Work order:
Reproduce verbatim the lines of the material below, starting at the line with "(** Case analysis on every point update. *)" and ending at the line with "pr_hold : forall", both inclusive; skip the rest.

━━━ Exercise data

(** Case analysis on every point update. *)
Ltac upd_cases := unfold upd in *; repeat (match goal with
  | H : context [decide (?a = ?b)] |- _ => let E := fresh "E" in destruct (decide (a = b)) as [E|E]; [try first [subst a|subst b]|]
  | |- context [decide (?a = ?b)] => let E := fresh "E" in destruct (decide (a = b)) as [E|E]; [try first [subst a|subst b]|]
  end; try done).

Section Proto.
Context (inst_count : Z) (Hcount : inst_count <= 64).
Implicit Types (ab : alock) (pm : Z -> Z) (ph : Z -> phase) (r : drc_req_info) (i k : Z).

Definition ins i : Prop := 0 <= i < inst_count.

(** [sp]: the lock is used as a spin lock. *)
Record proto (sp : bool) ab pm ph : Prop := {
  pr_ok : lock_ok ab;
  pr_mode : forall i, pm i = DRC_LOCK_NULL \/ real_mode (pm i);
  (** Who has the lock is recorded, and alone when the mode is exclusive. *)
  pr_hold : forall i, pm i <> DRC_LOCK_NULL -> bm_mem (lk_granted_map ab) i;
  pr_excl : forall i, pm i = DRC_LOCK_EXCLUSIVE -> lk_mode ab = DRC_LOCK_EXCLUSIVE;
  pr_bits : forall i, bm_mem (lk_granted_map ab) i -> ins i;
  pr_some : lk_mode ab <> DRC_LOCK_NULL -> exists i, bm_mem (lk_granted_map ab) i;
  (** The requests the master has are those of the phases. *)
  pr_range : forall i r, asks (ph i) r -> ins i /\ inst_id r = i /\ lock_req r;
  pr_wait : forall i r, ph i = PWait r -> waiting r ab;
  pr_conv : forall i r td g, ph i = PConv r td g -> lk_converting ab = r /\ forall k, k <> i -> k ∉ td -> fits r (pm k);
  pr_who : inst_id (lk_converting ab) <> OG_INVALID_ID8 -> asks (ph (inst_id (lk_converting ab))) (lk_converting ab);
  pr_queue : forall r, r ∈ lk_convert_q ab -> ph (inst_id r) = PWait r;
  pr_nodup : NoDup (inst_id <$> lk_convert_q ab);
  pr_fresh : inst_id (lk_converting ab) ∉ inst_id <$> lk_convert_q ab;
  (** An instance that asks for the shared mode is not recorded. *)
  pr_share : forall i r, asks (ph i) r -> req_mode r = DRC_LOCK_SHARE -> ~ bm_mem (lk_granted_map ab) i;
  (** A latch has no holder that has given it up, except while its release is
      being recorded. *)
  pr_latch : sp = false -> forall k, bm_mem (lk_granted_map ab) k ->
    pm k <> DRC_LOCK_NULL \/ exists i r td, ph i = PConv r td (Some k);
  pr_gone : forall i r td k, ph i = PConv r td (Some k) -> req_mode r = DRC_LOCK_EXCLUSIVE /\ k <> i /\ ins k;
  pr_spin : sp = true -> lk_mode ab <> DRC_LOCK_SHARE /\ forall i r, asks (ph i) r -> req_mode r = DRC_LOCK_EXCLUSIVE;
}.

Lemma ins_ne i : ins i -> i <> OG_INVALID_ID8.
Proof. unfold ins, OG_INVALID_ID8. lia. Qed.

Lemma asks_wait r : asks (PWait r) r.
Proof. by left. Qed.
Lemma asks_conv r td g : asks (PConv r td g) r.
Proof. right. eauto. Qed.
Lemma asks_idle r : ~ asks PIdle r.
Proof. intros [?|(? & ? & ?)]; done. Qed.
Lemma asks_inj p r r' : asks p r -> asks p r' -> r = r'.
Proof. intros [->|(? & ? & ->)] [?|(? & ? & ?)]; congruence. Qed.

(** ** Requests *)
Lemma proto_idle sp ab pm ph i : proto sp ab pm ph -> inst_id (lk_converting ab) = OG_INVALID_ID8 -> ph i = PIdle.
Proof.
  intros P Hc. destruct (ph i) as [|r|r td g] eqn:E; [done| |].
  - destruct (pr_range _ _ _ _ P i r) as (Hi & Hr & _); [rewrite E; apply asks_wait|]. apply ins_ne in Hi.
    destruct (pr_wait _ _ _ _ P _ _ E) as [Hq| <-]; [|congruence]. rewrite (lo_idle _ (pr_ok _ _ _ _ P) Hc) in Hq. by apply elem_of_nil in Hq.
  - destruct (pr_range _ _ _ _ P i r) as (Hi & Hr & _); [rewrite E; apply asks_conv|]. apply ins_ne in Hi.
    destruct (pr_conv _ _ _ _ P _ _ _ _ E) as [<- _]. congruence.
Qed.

━━━━━━
━━━ Exercise data

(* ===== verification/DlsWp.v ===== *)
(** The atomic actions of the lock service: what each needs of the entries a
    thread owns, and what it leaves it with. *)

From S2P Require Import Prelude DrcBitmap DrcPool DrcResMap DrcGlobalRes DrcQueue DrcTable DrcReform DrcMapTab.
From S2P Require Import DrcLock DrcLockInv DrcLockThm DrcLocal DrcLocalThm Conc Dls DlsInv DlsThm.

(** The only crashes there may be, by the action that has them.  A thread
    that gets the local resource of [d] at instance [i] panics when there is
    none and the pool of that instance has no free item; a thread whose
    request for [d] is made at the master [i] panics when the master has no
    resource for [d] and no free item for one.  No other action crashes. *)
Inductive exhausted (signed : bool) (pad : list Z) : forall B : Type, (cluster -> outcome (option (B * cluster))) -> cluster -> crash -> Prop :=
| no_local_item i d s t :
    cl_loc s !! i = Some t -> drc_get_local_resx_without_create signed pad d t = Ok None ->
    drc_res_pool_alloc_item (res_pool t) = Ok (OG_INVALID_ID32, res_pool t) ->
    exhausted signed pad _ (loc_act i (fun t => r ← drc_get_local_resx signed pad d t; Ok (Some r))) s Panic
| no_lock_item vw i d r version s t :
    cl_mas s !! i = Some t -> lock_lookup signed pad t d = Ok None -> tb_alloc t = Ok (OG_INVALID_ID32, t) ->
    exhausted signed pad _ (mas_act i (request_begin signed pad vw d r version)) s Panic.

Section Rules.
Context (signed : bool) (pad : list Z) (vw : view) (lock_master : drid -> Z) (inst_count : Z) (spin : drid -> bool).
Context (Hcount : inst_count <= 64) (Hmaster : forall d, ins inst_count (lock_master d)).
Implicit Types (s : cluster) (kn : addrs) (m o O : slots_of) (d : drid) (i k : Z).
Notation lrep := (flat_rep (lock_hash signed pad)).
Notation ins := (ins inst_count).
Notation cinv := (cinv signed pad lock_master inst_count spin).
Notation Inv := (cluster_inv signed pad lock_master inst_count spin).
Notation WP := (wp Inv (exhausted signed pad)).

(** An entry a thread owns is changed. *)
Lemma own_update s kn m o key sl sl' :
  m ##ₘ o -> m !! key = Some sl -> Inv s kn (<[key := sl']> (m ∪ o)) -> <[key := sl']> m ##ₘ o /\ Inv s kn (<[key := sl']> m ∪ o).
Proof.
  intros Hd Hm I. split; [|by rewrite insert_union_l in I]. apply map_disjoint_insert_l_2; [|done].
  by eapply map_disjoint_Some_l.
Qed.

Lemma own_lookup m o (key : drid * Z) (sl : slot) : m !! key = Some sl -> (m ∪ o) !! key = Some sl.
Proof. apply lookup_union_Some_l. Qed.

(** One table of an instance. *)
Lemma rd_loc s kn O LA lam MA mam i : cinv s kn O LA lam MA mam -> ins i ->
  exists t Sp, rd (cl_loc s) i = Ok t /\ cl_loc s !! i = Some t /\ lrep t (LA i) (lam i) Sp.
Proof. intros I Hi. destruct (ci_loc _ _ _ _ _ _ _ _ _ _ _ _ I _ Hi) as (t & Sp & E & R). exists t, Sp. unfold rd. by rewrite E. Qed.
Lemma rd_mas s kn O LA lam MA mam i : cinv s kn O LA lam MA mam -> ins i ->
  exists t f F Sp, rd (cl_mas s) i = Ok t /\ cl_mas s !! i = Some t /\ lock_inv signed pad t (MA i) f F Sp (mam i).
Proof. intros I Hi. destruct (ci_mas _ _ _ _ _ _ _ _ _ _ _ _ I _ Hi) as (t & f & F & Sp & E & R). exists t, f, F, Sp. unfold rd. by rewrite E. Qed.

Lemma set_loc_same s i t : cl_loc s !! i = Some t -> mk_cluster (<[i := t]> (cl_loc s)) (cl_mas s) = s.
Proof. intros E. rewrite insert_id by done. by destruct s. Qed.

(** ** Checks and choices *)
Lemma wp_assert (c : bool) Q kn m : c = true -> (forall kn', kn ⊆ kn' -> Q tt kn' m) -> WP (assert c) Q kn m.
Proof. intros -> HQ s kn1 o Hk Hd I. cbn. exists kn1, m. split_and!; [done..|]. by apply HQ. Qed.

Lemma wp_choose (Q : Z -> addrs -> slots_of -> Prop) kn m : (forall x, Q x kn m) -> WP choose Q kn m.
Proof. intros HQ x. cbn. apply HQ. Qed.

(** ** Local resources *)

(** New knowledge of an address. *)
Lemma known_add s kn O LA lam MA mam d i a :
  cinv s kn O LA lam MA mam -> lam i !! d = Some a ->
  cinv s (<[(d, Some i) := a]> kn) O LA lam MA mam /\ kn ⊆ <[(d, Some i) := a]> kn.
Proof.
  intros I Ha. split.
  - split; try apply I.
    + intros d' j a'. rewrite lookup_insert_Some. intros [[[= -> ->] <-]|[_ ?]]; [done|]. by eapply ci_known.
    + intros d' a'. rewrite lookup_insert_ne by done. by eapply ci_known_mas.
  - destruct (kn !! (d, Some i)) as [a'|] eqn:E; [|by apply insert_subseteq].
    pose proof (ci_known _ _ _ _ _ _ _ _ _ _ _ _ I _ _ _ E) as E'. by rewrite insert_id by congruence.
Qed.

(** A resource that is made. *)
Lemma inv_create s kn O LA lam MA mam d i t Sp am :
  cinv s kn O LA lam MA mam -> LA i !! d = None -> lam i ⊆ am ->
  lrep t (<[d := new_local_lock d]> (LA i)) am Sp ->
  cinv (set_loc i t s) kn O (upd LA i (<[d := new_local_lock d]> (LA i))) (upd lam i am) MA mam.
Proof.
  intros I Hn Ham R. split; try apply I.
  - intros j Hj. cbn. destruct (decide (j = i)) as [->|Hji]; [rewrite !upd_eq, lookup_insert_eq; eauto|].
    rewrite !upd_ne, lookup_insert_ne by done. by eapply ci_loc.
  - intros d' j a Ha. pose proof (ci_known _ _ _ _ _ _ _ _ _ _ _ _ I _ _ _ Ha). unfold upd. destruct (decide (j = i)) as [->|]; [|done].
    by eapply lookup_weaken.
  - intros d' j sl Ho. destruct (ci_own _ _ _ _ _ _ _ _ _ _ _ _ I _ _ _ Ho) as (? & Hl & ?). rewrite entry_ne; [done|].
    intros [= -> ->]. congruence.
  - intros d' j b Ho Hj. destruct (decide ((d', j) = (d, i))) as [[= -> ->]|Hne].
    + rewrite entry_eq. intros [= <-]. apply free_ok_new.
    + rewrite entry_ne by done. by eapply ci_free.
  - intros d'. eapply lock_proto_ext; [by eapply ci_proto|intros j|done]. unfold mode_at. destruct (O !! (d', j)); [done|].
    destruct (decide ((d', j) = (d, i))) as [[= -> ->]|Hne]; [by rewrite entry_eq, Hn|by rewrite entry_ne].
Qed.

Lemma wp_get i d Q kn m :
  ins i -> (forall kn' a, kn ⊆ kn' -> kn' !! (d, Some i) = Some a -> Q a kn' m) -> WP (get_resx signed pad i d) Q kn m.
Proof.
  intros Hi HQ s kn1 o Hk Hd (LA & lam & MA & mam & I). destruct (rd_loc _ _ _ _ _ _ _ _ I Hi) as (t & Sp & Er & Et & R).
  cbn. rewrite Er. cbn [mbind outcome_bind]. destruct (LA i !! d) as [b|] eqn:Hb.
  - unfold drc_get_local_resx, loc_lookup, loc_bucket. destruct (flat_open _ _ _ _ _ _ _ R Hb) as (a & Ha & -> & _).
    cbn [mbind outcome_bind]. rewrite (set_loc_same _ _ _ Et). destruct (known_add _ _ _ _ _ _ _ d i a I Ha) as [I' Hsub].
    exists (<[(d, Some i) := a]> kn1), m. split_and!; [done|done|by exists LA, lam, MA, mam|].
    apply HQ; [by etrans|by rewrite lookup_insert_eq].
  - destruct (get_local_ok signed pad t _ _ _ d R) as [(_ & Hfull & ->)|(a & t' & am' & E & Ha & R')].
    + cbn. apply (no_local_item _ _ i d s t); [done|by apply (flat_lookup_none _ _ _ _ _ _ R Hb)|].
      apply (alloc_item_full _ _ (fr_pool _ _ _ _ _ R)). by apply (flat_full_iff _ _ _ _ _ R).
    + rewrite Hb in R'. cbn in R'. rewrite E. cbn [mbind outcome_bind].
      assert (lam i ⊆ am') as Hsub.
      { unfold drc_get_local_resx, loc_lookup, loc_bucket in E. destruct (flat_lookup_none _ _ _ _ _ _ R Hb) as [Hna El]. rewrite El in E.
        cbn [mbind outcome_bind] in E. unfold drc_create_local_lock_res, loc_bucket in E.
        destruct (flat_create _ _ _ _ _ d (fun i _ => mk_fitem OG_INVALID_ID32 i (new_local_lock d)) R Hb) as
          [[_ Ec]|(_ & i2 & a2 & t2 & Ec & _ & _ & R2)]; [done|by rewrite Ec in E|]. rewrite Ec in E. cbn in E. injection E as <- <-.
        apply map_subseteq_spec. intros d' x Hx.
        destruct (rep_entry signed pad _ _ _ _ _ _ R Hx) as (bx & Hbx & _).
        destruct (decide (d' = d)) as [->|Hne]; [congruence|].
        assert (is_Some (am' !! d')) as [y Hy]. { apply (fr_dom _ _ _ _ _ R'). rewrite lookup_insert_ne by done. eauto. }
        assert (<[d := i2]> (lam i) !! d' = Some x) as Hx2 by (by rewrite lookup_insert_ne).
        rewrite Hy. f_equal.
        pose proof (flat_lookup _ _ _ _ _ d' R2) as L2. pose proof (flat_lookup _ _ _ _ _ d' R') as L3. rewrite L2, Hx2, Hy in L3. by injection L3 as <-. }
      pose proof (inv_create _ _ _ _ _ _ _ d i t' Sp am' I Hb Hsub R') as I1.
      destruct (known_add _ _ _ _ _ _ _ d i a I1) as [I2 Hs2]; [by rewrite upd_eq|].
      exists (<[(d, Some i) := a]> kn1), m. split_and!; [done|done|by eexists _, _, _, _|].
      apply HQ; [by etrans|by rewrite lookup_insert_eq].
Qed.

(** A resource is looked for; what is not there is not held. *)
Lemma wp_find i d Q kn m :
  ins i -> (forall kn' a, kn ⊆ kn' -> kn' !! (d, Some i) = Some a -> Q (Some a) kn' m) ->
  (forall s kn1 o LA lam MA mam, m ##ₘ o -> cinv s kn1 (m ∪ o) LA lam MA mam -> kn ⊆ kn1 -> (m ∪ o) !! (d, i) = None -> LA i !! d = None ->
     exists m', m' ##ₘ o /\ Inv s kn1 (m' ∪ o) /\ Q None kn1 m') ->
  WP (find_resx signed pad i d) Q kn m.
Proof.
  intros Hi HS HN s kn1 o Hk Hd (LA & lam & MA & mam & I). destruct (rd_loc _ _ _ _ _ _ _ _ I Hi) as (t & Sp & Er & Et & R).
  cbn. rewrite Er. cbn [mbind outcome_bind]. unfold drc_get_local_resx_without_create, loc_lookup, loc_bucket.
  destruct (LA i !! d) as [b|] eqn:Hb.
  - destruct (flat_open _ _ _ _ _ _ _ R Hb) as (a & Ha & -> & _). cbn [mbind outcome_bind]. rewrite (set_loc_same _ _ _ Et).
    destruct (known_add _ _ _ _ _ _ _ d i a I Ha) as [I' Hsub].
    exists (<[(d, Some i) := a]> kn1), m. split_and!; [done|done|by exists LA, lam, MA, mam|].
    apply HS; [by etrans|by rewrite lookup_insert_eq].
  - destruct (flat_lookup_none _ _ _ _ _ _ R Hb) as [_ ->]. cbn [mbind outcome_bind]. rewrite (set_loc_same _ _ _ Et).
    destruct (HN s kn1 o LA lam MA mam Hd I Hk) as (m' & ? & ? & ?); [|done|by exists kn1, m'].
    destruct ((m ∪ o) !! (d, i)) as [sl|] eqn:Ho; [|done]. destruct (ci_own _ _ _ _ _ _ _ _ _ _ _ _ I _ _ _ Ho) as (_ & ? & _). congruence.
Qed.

━━━━━━
━━━ Exercise data

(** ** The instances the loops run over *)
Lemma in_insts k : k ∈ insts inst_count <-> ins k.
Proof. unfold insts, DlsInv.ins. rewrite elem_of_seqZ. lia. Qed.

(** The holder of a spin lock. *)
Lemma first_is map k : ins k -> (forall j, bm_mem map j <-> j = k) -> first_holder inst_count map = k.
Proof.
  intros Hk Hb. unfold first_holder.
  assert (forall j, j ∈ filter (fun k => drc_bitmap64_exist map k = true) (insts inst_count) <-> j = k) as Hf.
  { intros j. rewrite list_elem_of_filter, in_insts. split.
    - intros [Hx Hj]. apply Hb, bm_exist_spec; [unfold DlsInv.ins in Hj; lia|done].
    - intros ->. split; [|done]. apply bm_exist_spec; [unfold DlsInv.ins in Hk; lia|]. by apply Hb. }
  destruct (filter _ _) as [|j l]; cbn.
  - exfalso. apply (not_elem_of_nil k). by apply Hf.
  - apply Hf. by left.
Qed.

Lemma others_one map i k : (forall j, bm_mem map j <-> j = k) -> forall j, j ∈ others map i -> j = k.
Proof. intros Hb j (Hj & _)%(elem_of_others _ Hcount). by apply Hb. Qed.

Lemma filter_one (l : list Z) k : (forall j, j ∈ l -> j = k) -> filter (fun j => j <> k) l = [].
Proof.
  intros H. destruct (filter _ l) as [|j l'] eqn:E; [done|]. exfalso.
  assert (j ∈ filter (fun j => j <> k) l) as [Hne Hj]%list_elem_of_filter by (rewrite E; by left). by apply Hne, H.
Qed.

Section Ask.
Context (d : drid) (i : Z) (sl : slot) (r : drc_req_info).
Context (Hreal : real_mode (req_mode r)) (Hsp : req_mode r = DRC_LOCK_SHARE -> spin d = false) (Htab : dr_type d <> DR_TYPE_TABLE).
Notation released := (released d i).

━━━━━━

Exercise solution:
(** Case analysis on every point update. *)
Ltac upd_cases := unfold upd in *; repeat (match goal with
  | H : context [decide (?a = ?b)] |- _ => let E := fresh "E" in destruct (decide (a = b)) as [E|E]; [try first [subst a|subst b]|]
  | |- context [decide (?a = ?b)] => let E := fresh "E" in destruct (decide (a = b)) as [E|E]; [try first [subst a|subst b]|]
  end; try done).

Section Proto.
Context (inst_count : Z) (Hcount : inst_count <= 64).
Implicit Types (ab : alock) (pm : Z -> Z) (ph : Z -> phase) (r : drc_req_info) (i k : Z).

Definition ins i : Prop := 0 <= i < inst_count.

(** [sp]: the lock is used as a spin lock. *)
Record proto (sp : bool) ab pm ph : Prop := {
  pr_ok : lock_ok ab;
  pr_mode : forall i, pm i = DRC_LOCK_NULL \/ real_mode (pm i);
  (** Who has the lock is recorded, and alone when the mode is exclusive. *)
  pr_hold : forall i, pm i <> DRC_LOCK_NULL -> bm_mem (lk_granted_map ab) i;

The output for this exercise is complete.